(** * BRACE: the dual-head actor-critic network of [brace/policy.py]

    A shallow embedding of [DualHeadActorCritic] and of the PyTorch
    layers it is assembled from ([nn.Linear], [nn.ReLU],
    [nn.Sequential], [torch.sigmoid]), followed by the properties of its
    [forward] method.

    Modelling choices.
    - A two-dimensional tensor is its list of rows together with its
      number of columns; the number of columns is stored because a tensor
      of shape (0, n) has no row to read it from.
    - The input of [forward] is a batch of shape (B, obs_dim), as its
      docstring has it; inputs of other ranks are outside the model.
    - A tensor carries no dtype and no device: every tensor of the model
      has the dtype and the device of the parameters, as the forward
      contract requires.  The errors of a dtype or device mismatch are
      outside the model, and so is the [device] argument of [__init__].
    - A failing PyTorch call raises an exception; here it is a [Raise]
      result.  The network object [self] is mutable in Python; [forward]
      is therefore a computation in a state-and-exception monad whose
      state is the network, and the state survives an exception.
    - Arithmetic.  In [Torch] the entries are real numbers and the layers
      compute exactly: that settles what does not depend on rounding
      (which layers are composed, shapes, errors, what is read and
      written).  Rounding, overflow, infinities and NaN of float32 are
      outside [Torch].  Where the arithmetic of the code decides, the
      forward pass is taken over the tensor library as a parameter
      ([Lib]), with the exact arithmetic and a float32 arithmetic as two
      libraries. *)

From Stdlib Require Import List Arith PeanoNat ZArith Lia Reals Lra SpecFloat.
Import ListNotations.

━━━━━━

**EXERCISE AIM**.
In full and without alteration, repeat the records.

**OUTPUT BELOW**.
(** * BRACE: the dual-head actor-critic network of [brace/policy.py]

    A shallow embedding of [DualHeadActorCritic] and of the PyTorch
    layers it is assembled from ([nn.Linear], [nn.ReLU],
    [nn.Sequential], [torch.sigmoid]), followed by the properties of its
    [forward] method.

    Modelling choices.
    - A two-dimensional tensor is its list of rows together with its
      number of columns; the number of columns is stored because a tensor
      of shape (0, n) has no row to read it from.
    - The input of [forward] is a batch of shape (B, obs_dim), as its
      docstring has it; inputs of other ranks are outside the model.
    - A tensor carries no dtype and no device: every tensor of the model
      has the dtype and the device of the parameters, as the forward
      contract requires.  The errors of a dtype or device mismatch are
      outside the model, and so is the [device] argument of [__init__].
    - A failing PyTorch call raises an exception; here it is a [Raise]
      result.  The network object [self] is mutable in Python; [forward]
      is therefore a computation in a state-and-exception monad whose
      state is the network, and the state survives an exception.
    - Arithmetic.  In [Torch] the entries are real numbers and the layers
      compute exactly: that settles what does not depend on rounding
      (which layers are composed, shapes, errors, what is read and
      written).  Rounding, overflow, infinities and NaN of float32 are
      outside [Torch].  Where the arithmetic of the code decides, the
      forward pass is taken over the tensor library as a parameter
      ([Lib]), with the exact arithmetic and a float32 arithmetic as two
      libraries. *)

From Stdlib Require Import List Arith PeanoNat ZArith Lia Reals Lra SpecFloat.
Import ListNotations.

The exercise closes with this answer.